(Records from a collection)
(* ===== verification/AutopilotSettlement.v ===== *)
(** * AutopilotSettlement: settlements as the autopilot observes them

    [crates/autopilot/src/domain/settlement/transaction/mod.rs] and [tokenized.rs]: the
    autopilot finds the settlement call in the traces of a transaction, the solver
    among its callers, and decodes the trades with the uids of their orders.  The
    driver's encoding ([DriverEncoding]) is shown to be read back as it was meant.

    Keccak and ECDSA recovery are the parameters of [OrderModel]; the on-chain list of
    solvers is a parameter. *)

From stdpp Require Import base gmap sets list strings.
From Stdlib Require Import ZArith Lia SpecFloat.
From S2P Require Import Prelude Collections F64 Eth Liquidity Solution Score Arbitrator Dto.
From S2P Require Import DriverOrder OrderModel DriverTrade DriverScore DriverSolution.
From S2P Require Import AutopilotBids DriverEncoding.

Open Scope Z_scope.

(** ** Call frames *)
#[warnings="-register-all"]
Inductive CallFrame :=
| mkCallFrame (from : address) (to : option address) (input : list Z) (calls : list CallFrame).

Definition cf_from (f : CallFrame) : address := let '(mkCallFrame from _ _ _) := f in from.
Definition cf_to (f : CallFrame) : option address := let '(mkCallFrame _ to _ _) := f in to.
Definition cf_input (f : CallFrame) : list Z := let '(mkCallFrame _ _ input _) := f in input.
Definition cf_calls (f : CallFrame) : list CallFrame := let '(mkCallFrame _ _ _ calls) := f in calls.

(** The number of frames of a call. *)
Fixpoint cf_size (f : CallFrame) : nat :=
  let '(mkCallFrame _ _ _ calls) := f in S (list_sum (map cf_size calls)).

Inductive TransactionError :=
| MissingCalldata
| MissingSolver
| MissingTxAuctionId
| Decoding
| OrderUidRecover
| SignatureRecover
| Authentication.
(** The rows of a query over the auction. *)
Lemma joined_rows_saved q :
  joined_rows db' (fun a e => (a =? auction_id) && q e)
  ≡ₚ Some <$> order_rows (fun s => mkSolutionRow (dbs_uid s) (dbs_entry s))
                (filter (fun s => q (dbs_entry s) = true) solutions).
Proof.
  unfold joined_rows. rewrite saved_solutions, bind_app.
  rewrite (bind_none _ (map_to_list (proposed_solutions db))), app_nil_r.
  2: { intros [[a u] e] He%elem_of_map_to_list. unfold solution_join. cbn [fst snd].
       destruct (Z.eqb_spec a auction_id) as [->|]; [|done]. destruct (Hfresh u 0) as [Hn _]. congruence. }
  unfold order_rows. rewrite list_fmap_bind, fmap_bind_list, bind_filter. apply bind_perm_ext. intros s Hs.
  unfold compose, solution_join. cbn [fst snd]. rewrite Z.eqb_refl. cbn [andb].
  destruct (q (dbs_entry s)); [|done]. rewrite saved_executions, filter_app.
  rewrite (filter_none _ (map_to_list (proposed_trade_executions db))), app_nil_r.
  2: { intros [[[a u] o] x] Hx%elem_of_map_to_list [= -> ->].
       destruct (Hfresh (dbs_uid s) o) as (_ & Hn & _). congruence. }
  rewrite (order_rows_of (fun s o => (pte_key s o, (dbo_executed_sell o, dbo_executed_buy o))) _ solutions s
    (ok_uids _ _ Hok) Hs) by (intros s1 o1; cbn; split; [by intros [= ?]|by intros ->]).
  rewrite <-!list_fmap_compose. apply Permutation_refl', list_fmap_ext. intros i o Hi. cbn.
  apply saved_terms; [done|]. by eapply list_elem_of_lookup_2.
Qed.
End saved.

(** ** Rows back to solutions *)

(** What the rows of one uid amount to. *)
Definition grouped (rows : list SolutionRow) (u : Z) : option DbSolution :=
  match filter (fun r => row_uid r = u) rows with
  | [] => None
  | r :: rs => Some (mkDbSolution u (row_entry r) (row_order <$> (r :: rs)))
  end.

(EXERCISE): Scan the records for the word "Import". Copy each line where it turns up.

(ANSWER SECTION):
From stdpp Require Import base gmap sets list strings.
From Stdlib Require Import ZArith Lia SpecFloat.
From S2P Require Import Prelude Collections F64 Eth Liquidity Solution Score Arbitrator Dto.
From S2P Require Import DriverOrder OrderModel DriverTrade DriverScore DriverSolution.
From S2P Require Import AutopilotBids DriverEncoding.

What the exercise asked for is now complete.